De hervormde Oudshoornsekerk.

De eerste jaren (1887-1892).

Om de broodnodige kerkelijke financiën op te krikken besloot de kerkenraad behalve de normale collecten voor ‘Kerk’ en ’Diaconie’ elke maand ook een derde collecte te houden. Verder schaften de broeders een Avondmaalsstel aan, waarvoor fl. 30,50 moest worden neergeteld. Maar om de inboedel van het kerkje tegen brand te verzekeren: nee, dat weigerde men. Dat achtte men in strijd met de Bijbel.
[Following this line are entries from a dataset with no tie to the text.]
(** * Bill storage: a shallow embedding of [src/utils/billStorage.js] and
    [src/utils/billstorage2.js]

    The two modules keep an array of bill records, serialised as JSON, in
    one [localStorage] slot each.  Every exported function reads the whole
    slot, works on the parsed array and writes the whole array back.

    The embedding has four layers:
    - JavaScript values, exceptions and the few built-in operations the
      modules call (property access, [===], [toLowerCase], [padStart],
      [findIndex], [find], [some], [splice]);
    - [JSON.parse] and [JSON.stringify], as a printer and a parser of JSON
      text with the conversion between text trees and values;
    - [localStorage] as a finite map from keys to strings together with
      the sequence of writes, threaded through a state-and-exception monad;
    - the functions of the two modules, written in that monad.

    Modelling choices, all of them about the platform and none about the
    code of the repository:
    - strings are sequences of 8-bit code units (the Latin-1 range); a
      [\uXXXX] escape above [00FF] is outside the model;
    - numbers are integers; a JSON number with a fraction or an exponent is
      outside the model (bill records carry strings);
    - the members of an object are a finite map, so two objects are equal
      when they have the same properties with the same values;
      [JSON.stringify] prints the members in the map's own order;
    - the clock is an input: each function takes the [Date] values and the
      [Date.now()] reading it obtains while it runs. *)

From stdpp Require Import gmap strings list fin_maps pretty.
From Stdlib Require Import Ascii.

Set Warnings "-register-all".

(** ** JavaScript values *)

Inductive value :=
  | VUndefined
  | VNull
  | VBool (b : bool)
  | VNum (n : Z)
  | VStr (s : string)
  | VArr (l : list value)
  | VObj (m : gmap string value).

Global Instance value_inhabited : Inhabited value := populate VUndefined.

(** The exceptions the modules can raise: the two built-in error classes
    that the platform throws, and [Error(message)] thrown by the code. *)
Inductive exn :=
  | SyntaxError
  | TypeError
  | Error (message : string).

Inductive result (A : Type) :=
  | Ok (a : A)
  | Throw (e : exn).
Global Arguments Ok {A} a.
Global Arguments Throw {A} e.

Definition result_bind {A B} (r : result A) (f : A → result B) : result B :=
  match r with
  | Ok a => f a
  | Throw e => Throw e
  end.

Global Instance result_ret : MRet result := @Ok.
Global Instance result_mbind : MBind result := λ A B f r, result_bind r f.

(** [v.k], for the property names the modules read ([id], [customer],
    [address], [city], [invoice], [invoiceNumber], [createdAt]): none of
    them is a built-in property of a string, a number, a boolean or an
    array, so only the own properties of an object answer. *)
Definition prop (v : value) (k : string) : result value :=
  match v with
  | VUndefined | VNull => Throw TypeError
  | VObj m => Ok (default VUndefined (m !! k))
  | _ => Ok VUndefined
  end.

(** [a === b] where one side is a primitive or the other was freshly
    parsed: arrays and objects are compared by identity, and a freshly
    parsed one is identical to nothing else. *)
Definition strict_eq (a b : value) : bool :=
  match a, b with
  | VUndefined, VUndefined => true
  | VNull, VNull => true
  | VBool x, VBool y => bool_decide (x = y)
  | VNum x, VNum y => bool_decide (x = y)
  | VStr x, VStr y => bool_decide (x = y)
  | _, _ => false
  end.

(** [ToBoolean]. *)
Definition truthy (v : value) : bool :=
  match v with
  | VUndefined | VNull => false
  | VBool b => b
  | VNum n => negb (bool_decide (n = 0%Z))
  | VStr s => negb (bool_decide (s = EmptyString))
  | VArr _ | VObj _ => true
  end.

(** [String.prototype.toLowerCase] on the Latin-1 range: [A-Z] and
    [U+00C0-U+00DE] except the multiplication sign move up by 32. *)
Definition lower_char (c : ascii) : ascii :=
  let n := N_of_ascii c in
  if decide ((65 ≤ n ∧ n ≤ 90) ∨ (192 ≤ n ∧ n ≤ 222 ∧ n ≠ 215))%N
  then ascii_of_N (n + 32)
  else c.

Fixpoint toLowerCase (s : string) : string :=
  match s with
  | EmptyString => EmptyString
  | String c r => String (lower_char c) (toLowerCase r)
  end.

(** [v.toLowerCase()]: only a string has the method. *)
Definition call_toLowerCase (v : value) : result value :=
  match v with
  | VStr s => Ok (VStr (toLowerCase s))
  | _ => Throw TypeError
  end.

(** [n.toString()] and [`${n}`] for an integer [n]. *)
Definition Number_toString (n : Z) : string := pretty n.

(** [s.padStart(targetLength, padString)]. *)
Fixpoint pad_fill (n : nat) (padString cur : string) : string :=
  match n with
  | O => EmptyString
  | S n' =>
      match cur with
      | String c r => String c (pad_fill n' padString r)
      | EmptyString =>
          match padString with
          | String c r => String c (pad_fill n' padString r)
          | EmptyString => EmptyString
          end
      end
  end.

Definition padStart (targetLength : nat) (padString : string) (s : string) : string :=
  pad_fill (targetLength - String.length s) padString padString +:+ s.

(** A [Date] object, seen through the two methods the modules call. *)
Record Date := {
  getFullYear : Z;
  toISOString : string;
}.

(** *** Array methods *)

Fixpoint findIndex_from (p : value → result bool) (i : Z) (l : list value) : result Z :=
  match l with
  | [] => Ok (-1)%Z
  | x :: l' =>
      b ← p x;
      if b : bool then Ok i else findIndex_from p (i + 1)%Z l'
  end.

Definition findIndex (p : value → result bool) (l : list value) : result Z :=
  findIndex_from p 0%Z l.

Fixpoint find (p : value → result bool) (l : list value) : result value :=
  match l with
  | [] => Ok VUndefined
  | x :: l' =>
      b ← p x;
      if b : bool then Ok x else find p l'
  end.

Fixpoint some (p : value → result bool) (l : list value) : result bool :=
  match l with
  | [] => Ok false
  | x :: l' =>
      b ← p x;
      if b : bool then Ok true else some p l'
  end.

(** [l.splice(i, 1)] for an index inside the array. *)
Definition splice1 (i : Z) (l : list value) : list value :=
  delete (Z.to_nat i) l.

(** Every method the modules call on [bills] ([push], [findIndex], [find],
    [some], [splice]) exists on arrays only; on any other parsed value the
    call is a [TypeError]. *)
Definition as_array (v : value) : result (list value) :=
  match v with
  | VArr l => Ok l
  | _ => Throw TypeError
  end.

(** ** JSON text *)

Inductive json :=
  | JNull
  | JBool (b : bool)
  | JNum (n : Z)
  | JStr (s : string)
  | JArr (l : list json)
  | JObj (l : list (string * json)).

Definition dquote : ascii := "034"%char.
Definition backslash : ascii := "092"%char.

Definition is_ws (c : ascii) : bool :=
  match c with
  | " " | "009" | "010" | "013" => true
  | _ => false
  end%char.

Fixpoint skip_ws (s : string) : string :=
  match s with
  | String c r => if is_ws c then skip_ws r else s
  | EmptyString => s
  end.

Definition digit_of (c : ascii) : option N :=
  let n := N_of_ascii c in
  if decide (48 ≤ n ∧ n ≤ 57)%N then Some (n - 48)%N else None.

Definition hex_of (c : ascii) : option N :=
  let n := N_of_ascii c in
  if decide (48 ≤ n ∧ n ≤ 57)%N then Some (n - 48)%N
  else if decide (97 ≤ n ∧ n ≤ 102)%N then Some (n - 87)%N
  else if decide (65 ≤ n ∧ n ≤ 70)%N then Some (n - 55)%N
  else None.

Definition hex_char (n : N) : ascii :=
  if decide (n < 10)%N then ascii_of_N (48 + n) else ascii_of_N (87 + n).

Definition hex4 (h1 h2 h3 h4 : ascii) : option N :=
  a ← hex_of h1; b ← hex_of h2; c ← hex_of h3; d ← hex_of h4;
  Some (((a * 16 + b) * 16 + c) * 16 + d)%N.

(** The code unit denoted by a two-character escape. *)
Definition unescape (e : ascii) : option ascii :=
  if decide (e = dquote) then Some dquote
  else if decide (e = backslash) then Some backslash
  else match e with
       | "/" => Some "/"
       | "b" => Some "008"
       | "f" => Some "012"
       | "n" => Some "010"
       | "r" => Some "013"
       | "t" => Some "009"
       | _ => None
       end%char.

(** The body of a string literal, after its opening quote. *)
Fixpoint read_string (s : string) : option (string * string) :=
  match s with
  | EmptyString => None
  | String c r =>
      if decide (c = dquote) then Some (EmptyString, r)
      else if decide (c = backslash) then
        match r with
        | String "u" (String h1 (String h2 (String h3 (String h4 r')))) =>
            n ← hex4 h1 h2 h3 h4;
            if decide (n < 256)%N
            then prod_map (String (ascii_of_N n)) id <$> read_string r'
            else None
        | String e r' =>
            x ← unescape e; prod_map (String x) id <$> read_string r'
        | EmptyString => None
        end
      else if decide (N_of_ascii c < 32)%N then None
      else prod_map (String c) id <$> read_string r
  end.

Fixpoint read_digits (acc : N) (s : string) : N * string :=
  match s with
  | String c r =>
      match digit_of c with
      | Some d => read_digits (acc * 10 + d) r
      | None => (acc, s)
      end
  | EmptyString => (acc, s)
  end.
In de kerkdiensten gingen soms Dolerende predikanten uit de omgeving of oefenaars voor. “Vele gezegende en genoeglijke tijden zijn toen doorleefd; het worsteltijdperk der ontkomene kerken, de zegen die genoten werd, was het onderwerp van besprekingen zoo dikwijls een predikant of oefenaar na gedanen dienst in onze woning vertoefde, want in die dagen deed onze achterkamer dienst voor kerkeraadskamer en was ons huis vaak een geestelijke herberg”, zo schreef br. Verduijn later.

De kerkdiensten.

Men moest het in Oudshoorn vooralsnog dus stellen met predikanten van elders en rondreizende oefenaars of zich tevredenstellen met ’preeklezen’, waarbij een ouderling een goede gereformeerde preek las. Ook fungeerde een ouderling als ‘voorlezer’, wiens ambt bestond uit het lezen van de opgegeven Bijbelteksten en die vaak ook dienstdeed als voorzanger, om door het aangeven van de eerste noot de gemeentezang in goede banen te leiden.

Ds. Theodorus van der Groe (1705-1784).

Sommigen verzochten de kerkenraad echter ‘een bijbel met ouden druk’ op de voorlezersplaats te leggen: een oude Statenbijbel met ‘kanttekeningen’ ter verklaring van de tekst. En ook ouderling Aryzee wilde de klok terugdraaien. Hij stelde voor om in het vervolg, als een ouderling moest preeklezen, alleen preken van zéér orthodoxe predikanten uit lang vervlogen tijden te lezen, zoals die van ds. Bernardus Smytegelt (1665-1739) of van ds. Theodorus van der Groe (1705-1784). De kerkenraad ging daar niet op in. Er werden immers al sinds 1887 goede Dolerende gereformeerde preken gedrukt en verspreid in de serie ‘Uit de Diepte’, die in Dolerende kerken grif van de hand gingen.

De eerste preken van de serie ‘Uit de Diepte’.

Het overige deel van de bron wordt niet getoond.